*** Opening of Source records ***

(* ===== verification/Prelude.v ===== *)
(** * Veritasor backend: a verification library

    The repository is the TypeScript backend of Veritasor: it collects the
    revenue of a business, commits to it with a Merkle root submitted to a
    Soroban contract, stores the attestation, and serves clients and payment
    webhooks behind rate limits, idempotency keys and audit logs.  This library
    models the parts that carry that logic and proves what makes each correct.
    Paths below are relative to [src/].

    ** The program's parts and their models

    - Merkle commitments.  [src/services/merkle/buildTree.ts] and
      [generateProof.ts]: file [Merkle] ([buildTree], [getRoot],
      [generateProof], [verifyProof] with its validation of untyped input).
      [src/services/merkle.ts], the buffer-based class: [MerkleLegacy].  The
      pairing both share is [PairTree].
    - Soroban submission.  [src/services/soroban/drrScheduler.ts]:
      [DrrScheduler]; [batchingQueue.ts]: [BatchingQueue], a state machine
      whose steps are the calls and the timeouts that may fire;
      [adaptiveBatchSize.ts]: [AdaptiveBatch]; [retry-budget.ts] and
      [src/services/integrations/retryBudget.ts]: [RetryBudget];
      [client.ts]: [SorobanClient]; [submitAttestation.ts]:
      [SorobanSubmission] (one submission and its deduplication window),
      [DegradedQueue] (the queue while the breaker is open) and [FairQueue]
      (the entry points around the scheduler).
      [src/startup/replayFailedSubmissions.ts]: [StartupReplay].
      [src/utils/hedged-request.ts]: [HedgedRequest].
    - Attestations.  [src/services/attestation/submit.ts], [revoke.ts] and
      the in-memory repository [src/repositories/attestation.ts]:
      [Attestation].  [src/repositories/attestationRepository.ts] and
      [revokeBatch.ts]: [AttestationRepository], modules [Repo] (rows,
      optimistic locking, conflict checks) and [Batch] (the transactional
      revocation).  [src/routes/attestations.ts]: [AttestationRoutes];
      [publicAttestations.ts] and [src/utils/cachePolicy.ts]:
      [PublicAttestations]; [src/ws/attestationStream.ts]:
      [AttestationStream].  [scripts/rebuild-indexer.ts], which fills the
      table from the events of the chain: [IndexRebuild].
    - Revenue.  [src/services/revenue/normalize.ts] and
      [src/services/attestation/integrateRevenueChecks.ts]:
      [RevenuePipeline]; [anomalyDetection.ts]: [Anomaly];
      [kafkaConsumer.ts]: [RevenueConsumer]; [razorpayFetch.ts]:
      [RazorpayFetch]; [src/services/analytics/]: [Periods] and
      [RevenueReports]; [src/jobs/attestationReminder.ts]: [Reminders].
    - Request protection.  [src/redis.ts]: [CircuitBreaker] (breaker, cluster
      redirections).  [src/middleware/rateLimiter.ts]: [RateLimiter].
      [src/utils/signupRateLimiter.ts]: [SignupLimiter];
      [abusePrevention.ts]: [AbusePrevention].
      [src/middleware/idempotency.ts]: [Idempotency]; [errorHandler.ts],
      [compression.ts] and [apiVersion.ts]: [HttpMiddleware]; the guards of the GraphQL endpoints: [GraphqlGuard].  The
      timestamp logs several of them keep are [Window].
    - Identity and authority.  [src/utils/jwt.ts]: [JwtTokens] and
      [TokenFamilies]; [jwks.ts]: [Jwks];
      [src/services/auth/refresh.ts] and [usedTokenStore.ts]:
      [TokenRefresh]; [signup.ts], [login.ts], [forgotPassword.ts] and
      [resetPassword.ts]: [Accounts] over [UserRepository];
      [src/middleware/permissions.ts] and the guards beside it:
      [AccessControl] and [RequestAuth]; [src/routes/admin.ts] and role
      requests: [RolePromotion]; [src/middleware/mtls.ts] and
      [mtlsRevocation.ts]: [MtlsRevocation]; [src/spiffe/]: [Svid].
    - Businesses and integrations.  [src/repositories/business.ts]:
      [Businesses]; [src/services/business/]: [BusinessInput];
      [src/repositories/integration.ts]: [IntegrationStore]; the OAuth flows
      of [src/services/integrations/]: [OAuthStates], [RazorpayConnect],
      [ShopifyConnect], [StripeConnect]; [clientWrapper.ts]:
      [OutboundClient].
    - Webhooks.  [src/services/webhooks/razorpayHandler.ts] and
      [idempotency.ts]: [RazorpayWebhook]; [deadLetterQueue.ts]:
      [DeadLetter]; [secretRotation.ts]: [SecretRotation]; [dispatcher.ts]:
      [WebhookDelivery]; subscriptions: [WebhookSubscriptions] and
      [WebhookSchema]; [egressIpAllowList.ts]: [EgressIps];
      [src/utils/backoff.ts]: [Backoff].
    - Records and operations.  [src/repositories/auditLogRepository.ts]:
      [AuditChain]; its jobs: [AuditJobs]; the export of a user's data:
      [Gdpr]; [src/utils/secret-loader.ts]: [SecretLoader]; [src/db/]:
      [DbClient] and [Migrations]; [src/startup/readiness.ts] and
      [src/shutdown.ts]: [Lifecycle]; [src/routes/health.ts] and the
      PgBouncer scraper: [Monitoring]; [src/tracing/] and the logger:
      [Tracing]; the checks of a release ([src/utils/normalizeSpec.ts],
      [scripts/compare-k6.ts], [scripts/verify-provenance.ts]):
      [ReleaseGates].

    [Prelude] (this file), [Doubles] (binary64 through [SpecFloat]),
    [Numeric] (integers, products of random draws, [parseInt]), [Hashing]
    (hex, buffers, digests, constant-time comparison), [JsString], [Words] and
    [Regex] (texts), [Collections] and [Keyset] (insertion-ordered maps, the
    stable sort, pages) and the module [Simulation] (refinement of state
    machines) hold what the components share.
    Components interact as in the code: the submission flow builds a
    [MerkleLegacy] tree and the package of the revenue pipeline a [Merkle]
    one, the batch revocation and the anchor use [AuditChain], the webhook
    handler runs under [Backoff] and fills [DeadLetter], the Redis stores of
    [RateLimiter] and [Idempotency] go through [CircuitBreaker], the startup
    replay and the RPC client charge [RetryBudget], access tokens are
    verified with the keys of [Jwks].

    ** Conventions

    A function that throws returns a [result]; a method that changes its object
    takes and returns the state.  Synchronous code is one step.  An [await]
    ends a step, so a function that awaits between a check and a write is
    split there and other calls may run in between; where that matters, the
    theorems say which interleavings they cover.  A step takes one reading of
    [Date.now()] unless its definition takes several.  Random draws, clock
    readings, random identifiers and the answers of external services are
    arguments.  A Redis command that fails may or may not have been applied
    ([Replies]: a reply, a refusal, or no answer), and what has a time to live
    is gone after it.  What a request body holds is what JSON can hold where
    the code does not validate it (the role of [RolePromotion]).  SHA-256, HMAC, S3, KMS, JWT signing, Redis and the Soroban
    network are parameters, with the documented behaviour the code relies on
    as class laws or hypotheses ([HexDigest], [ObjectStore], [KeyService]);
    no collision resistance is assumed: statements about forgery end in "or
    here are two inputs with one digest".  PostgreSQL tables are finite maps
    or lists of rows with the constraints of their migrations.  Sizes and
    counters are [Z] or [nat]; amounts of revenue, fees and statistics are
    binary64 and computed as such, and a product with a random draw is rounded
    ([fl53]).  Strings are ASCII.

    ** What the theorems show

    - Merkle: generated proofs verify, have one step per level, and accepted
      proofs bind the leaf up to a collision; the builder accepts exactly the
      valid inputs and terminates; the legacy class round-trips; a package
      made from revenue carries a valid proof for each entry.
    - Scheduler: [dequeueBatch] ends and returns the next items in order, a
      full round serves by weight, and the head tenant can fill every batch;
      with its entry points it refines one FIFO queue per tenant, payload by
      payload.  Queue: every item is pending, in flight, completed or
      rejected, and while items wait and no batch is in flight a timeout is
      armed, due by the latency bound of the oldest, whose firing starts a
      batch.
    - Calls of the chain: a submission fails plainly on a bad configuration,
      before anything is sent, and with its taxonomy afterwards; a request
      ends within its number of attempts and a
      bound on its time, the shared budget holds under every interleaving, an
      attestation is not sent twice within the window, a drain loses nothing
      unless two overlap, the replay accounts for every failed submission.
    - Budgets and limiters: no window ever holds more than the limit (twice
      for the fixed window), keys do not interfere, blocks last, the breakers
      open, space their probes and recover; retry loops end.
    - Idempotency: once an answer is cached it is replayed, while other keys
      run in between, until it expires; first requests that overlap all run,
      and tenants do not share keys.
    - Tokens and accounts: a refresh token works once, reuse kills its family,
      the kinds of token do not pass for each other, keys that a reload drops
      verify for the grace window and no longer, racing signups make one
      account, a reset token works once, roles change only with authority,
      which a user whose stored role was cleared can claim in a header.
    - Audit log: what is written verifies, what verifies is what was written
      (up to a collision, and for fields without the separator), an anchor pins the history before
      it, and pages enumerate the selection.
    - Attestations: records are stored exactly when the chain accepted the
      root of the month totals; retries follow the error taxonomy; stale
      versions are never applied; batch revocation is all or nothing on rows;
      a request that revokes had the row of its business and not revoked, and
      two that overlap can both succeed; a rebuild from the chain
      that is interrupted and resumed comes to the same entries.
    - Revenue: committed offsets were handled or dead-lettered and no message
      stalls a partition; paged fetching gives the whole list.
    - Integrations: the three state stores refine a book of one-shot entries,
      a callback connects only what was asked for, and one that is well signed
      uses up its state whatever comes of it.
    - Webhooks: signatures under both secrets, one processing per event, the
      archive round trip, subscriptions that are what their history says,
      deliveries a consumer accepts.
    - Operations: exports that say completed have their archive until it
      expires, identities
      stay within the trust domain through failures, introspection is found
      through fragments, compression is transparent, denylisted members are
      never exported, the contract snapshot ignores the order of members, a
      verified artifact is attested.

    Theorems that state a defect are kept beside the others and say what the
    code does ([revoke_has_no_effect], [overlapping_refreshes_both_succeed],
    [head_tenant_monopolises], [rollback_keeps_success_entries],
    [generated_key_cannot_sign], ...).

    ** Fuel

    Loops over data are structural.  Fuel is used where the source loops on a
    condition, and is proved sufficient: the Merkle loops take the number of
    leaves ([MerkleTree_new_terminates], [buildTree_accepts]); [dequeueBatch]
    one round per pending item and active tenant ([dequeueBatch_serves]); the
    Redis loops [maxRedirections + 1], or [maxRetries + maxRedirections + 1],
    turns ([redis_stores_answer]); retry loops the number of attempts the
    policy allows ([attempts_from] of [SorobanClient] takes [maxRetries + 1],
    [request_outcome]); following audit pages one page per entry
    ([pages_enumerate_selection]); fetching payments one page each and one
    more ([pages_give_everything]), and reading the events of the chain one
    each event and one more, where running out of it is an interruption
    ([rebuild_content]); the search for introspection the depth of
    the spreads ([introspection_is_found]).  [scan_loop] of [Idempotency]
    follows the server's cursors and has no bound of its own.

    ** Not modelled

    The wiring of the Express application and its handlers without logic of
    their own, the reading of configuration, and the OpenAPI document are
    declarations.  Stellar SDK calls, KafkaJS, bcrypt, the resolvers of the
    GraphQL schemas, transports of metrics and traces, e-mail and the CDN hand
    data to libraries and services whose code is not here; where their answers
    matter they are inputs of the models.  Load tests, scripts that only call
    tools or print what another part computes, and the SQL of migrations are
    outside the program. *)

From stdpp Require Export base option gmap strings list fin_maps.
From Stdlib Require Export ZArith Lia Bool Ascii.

*** Close of Source records ***

**Work to be completed:** Every line that contains the string "between" should be copied from the records.

**Exercise solution:**
    ends a step, so a function that awaits between a check and a write is
    split there and other calls may run in between; where that matters, the
      run in between, until it expires; first requests that overlap all run,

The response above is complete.